In a damned-if-you-do-damned-if-you-don’t twist to the story, the couple said they previously had flood insurance, provided by the U.S. government's National Flood Insurance Program, but that their payments proved to be more than the reimbursement amounts they received for previous incidents, so they cancelled that particular coverage (which is not a good idea if you live on a flood-prone plain. If one chooses to reside in area where nature tends to act a bit fickle, then it behooves there individuals to purchase the appropriate insurance coverage).
But I found another policy holder in the Sandy-devastated region of the Northeast was treated with similar apparent contempt by the same insurance company, Allstate. After homeowner Jason Crea's house was totaled in Hurricane Sandy, he was paid the grand sum of $37.74 after the cost of the $1,000 deductable was factored in for his losses. In protest of the paltry sum offered to him by Allstate, he created a sign in an effort to shame the company into reconsidering its settlement.

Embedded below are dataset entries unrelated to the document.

(** ** Steps *)

Lemma task_at_ok s t x : t <> 0 -> tasks s !! t = Some x -> task_at t s = Ok (x, s).
Proof. intros Ht Hx. unfold task_at, on_tasks, part. rewrite (deref_ok _ _ _ Ht Hx). by destruct s. Qed.

Lemma set_task_ok s t x f :
  t <> 0 -> tasks s !! t = Some x -> set_task t f s = Ok (tt, with_tasks (<[t := f x]> (tasks s)) s).
Proof. intros Ht Hx. unfold set_task, on_tasks, part. by rewrite (update_ok _ _ _ _ Ht Hx). Qed.

Lemma on_killed_deref s a c : a <> 0 -> killed s !! a = Some c -> on_killed (deref a) s = Ok (c, s).
Proof. intros Ha Hc. unfold on_killed, part. rewrite (deref_ok _ _ _ Ha Hc). by destruct s. Qed.

Lemma on_killed_update s a c f :
  a <> 0 -> killed s !! a = Some c -> on_killed (update a f) s = Ok (tt, with_killed (<[a := f c]> (killed s)) s).
Proof. intros Ha Hc. unfold on_killed, part. by rewrite (update_ok _ _ _ _ Ha Hc). Qed.

Lemma on_kids_ok {A} s t x (m : M ll_state A) a st :
  t <> 0 -> tasks s !! t = Some x -> m (mkLs (dsChildTerminated (kids x)) (killed s)) = Ok (a, st) ->
  on_kids t m s = Ok (a, with_killed (cells st) (with_tasks
    (<[t := set_kids (mkKids (LOCK_CHILD_TERM (kids x)) (ll st) (childrenTerminatedAmnt (kids x))) x]> (tasks s)) s)).
Proof. intros Ht Hx E. unfold on_kids. erewrite bind_ok by (by apply task_at_ok). by rewrite E. Qed.

Lemma same_kids x : LOCK_CHILD_TERM (kids x) = false ->
  set_kids (mkKids false (dsChildTerminated (kids x)) (childrenTerminatedAmnt (kids x))) x = x.
Proof. intros E. destruct x as [? ? ? ? ? ? ? [b d n] ? ? ? ? ?]. cbn in *. by subst b. Qed.
(** C28: The end of a task.  [task_kill] finds the task, appends one record with
    its identifier and its code to the ended children of its parent, raises the
    count, makes SIGCHLD pending and wakes the parent exactly when it waits for
    this child or is suspended by vfork; it gives up the task's share of the
    descriptor table and of the address space, hands the task to the reaper and
    leaves it dead in the list.  No other record changes, and no other task except
    that those asleep on the futex of its thread identifier and those polling a file
    that is closed with it, tasks of the list, are made ready.  This is the first
    task to end since boot ([reaperTask] is empty): [second_kill_hangs] is the
    other case. *)
Theorem task_kill_reports s l K id r t x y fl pd :
  tasks_ok s l K -> 0 <= id < 2 ^ 32 -> found (tasks s) l id t -> tasks s !! t = Some x ->
  parent x ∈ l -> parent x <> t -> tasks s !! parent x = Some y -> noInformParent x = false ->
  reaperTask s = 0 -> zlen (K (parent x)) + 1 < 2 ^ 31 -> holds s x fl pd ->
  Forall (fun u => u ∈ l) (wakes s t x fl) ->
  exists a c s', task_kill id r s = Ok (negb (currentTask s =? t), s') /\
    tasks_ok s' l (upd K (parent x) (K (parent x) ++ [(a, id, u16 r)])) /\
    tasks s' = <[t := set_state TASK_STATE_DEAD x]>
      (woken (wakes s t x fl) (<[parent x := told c id y]> (tasks s))) /\
    info_files s' = leave_files (infoFiles (infos x)) fl (info_files s) /\
    info_pd s' = <[infoPd (infos x) := add_pd_users (-1) pd]> (info_pd s) /\
    info_fs s' = info_fs s /\ info_signals s' = info_signals s /\
    reaperTask s' = t /\ currentTask s' = currentTask s.
Proof.
  intros O Hid Hfound Hx Hp Hpt Hy Hni Hr Hb Hh Hwk.
  destruct (kill_before_reaper s l K id r t x y fl pd O Hid Hfound Hx Hp Hpt Hy Hni Hb Hh Hwk)
    as (a & c & s1 & E & Ht & Ht0 & _ & O1 & T1 & [v Hv] & F1 & P1 & Fs1 & Sg1 & R1 & C1).
  exists a, c, (with_tasks (<[t := set_state TASK_STATE_DEAD x]> (tasks s1)) (with_reaper t s1)).
  split_and!; [| | |done..].
  - rewrite E. erewrite bind_ok by (apply call_reaper_ok; [apply (to_reaper _ _ _ O1)|by rewrite R1]).
    erewrite bind_ok by (apply set_task_ok; [done|exact Hv]). cbn. by rewrite C1.
  - eapply (ok_field (with_reaper t s1) l _ t (set_state v x)); [by apply (ok_outside s1)|done|exact Hv|done|done].
  - cbn. by rewrite T1.
Qed.

(** Nobody takes the dead task over from the reaper's variable: the second task
    to end never gets past it. *)
Theorem second_kill_hangs s l K id r t x y fl pd :
  tasks_ok s l K -> 0 <= id < 2 ^ 32 -> found (tasks s) l id t -> tasks s !! t = Some x ->
  parent x ∈ l -> parent x <> t -> tasks s !! parent x = Some y -> noInformParent x = false ->
  reaperTask s <> 0 -> zlen (K (parent x)) + 1 < 2 ^ 31 -> holds s x fl pd ->
  Forall (fun u => u ∈ l) (wakes s t x fl) ->
  task_kill id r s = Hang.
Proof.
  intros O Hid Hfound Hx Hp Hpt Hy Hni Hr Hb Hh Hwk.
  destruct (kill_before_reaper s l K id r t x y fl pd O Hid Hfound Hx Hp Hpt Hy Hni Hb Hh Hwk)
    as (a & c & s1 & E & Ht & Ht0 & _ & O1 & T1 & _ & F1 & P1 & Fs1 & Sg1 & R1 & C1).
  rewrite E. unfold bind at 1. rewrite call_reaper_hangs; [done|apply (to_reaper _ _ _ O1)|by rewrite R1].
Qed.

(** ** Waiting *)

Lemma s32_u64 z : s32 (u64 z) = s32 z.
Proof.
  unfold s32, u64. f_equal. rewrite <- Zplus_mod_idemp_l.
  rewrite (Z.mod_mod_divide z (2 ^ 64) (2 ^ 32)) by (by exists (2 ^ 32)).
  by rewrite Zplus_mod_idemp_l.
Qed.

According to the home’s owner,
When I bought the contents policy, I explained to [Allstate] that I have a lot of expensive stuff in the basement. They just smiled and took my money. The thing they didn't bother mentioning, and what was in the fine print, is that the basement isn't considered a room in the house (“Sandy Homeowner Gets $37.74 in Insurance for Destroyed Home”)
The bottom line is that the contents of Crea’s home were not covered by his policy. In all fairness, Crea should have read his policy more carefully…after all, Allstate is a business whose primary goal is a profit motive. But in taking the money after he had given the insurance agent the verbal caveat, the company appears to have misrepresented the policy holder’s policy. In fact, if you performed an internet search, using the name of your insurance company followed by the word, “sucks” (e.g., “_________sucks”), it would become apparent that there are far more dissatisfied people when it comes to insurance companies than there are people who are content, whether the policy is one covering health, property, or automobiles (although a few of the instances seemed to be more griping than not, many of those sample grievances I read appeared to have an air of legitimacy.
In all the recent public discourse about how certain politicians “hate business,” how companies “are people” (for the sake of applying the law), and about the “contribution” of “job creators” to the greater good, people on any side of these arguments tend to forget that in the end, businesses are not about creating jobs, creating customer satisfaction (at least not beyond that required to maintain a continual flow of customers), or even about promoting Free Market values. Insurance companies like AIG and Allstate are just like all businesses...they are all about maximizing profits, while minimizing losses. If your family benefits economically along the way of this regime, that’s fine and dandy. However, that is not their primary purpose…their interests are strictly self-serving and motivated by economics, not gallantry. Insurance companies may have their benefits, but they are every bit as self-serving as any other industry. Unfortunately, many of us don’t take notice of this reality until the moment we expect (insurance or any other) companies to treat us like “fellow human beings” (remember, companies are “people” under the law) when it comes our needs and/or interests. And it's only the extremely rare company is above biting the hand that feeds them.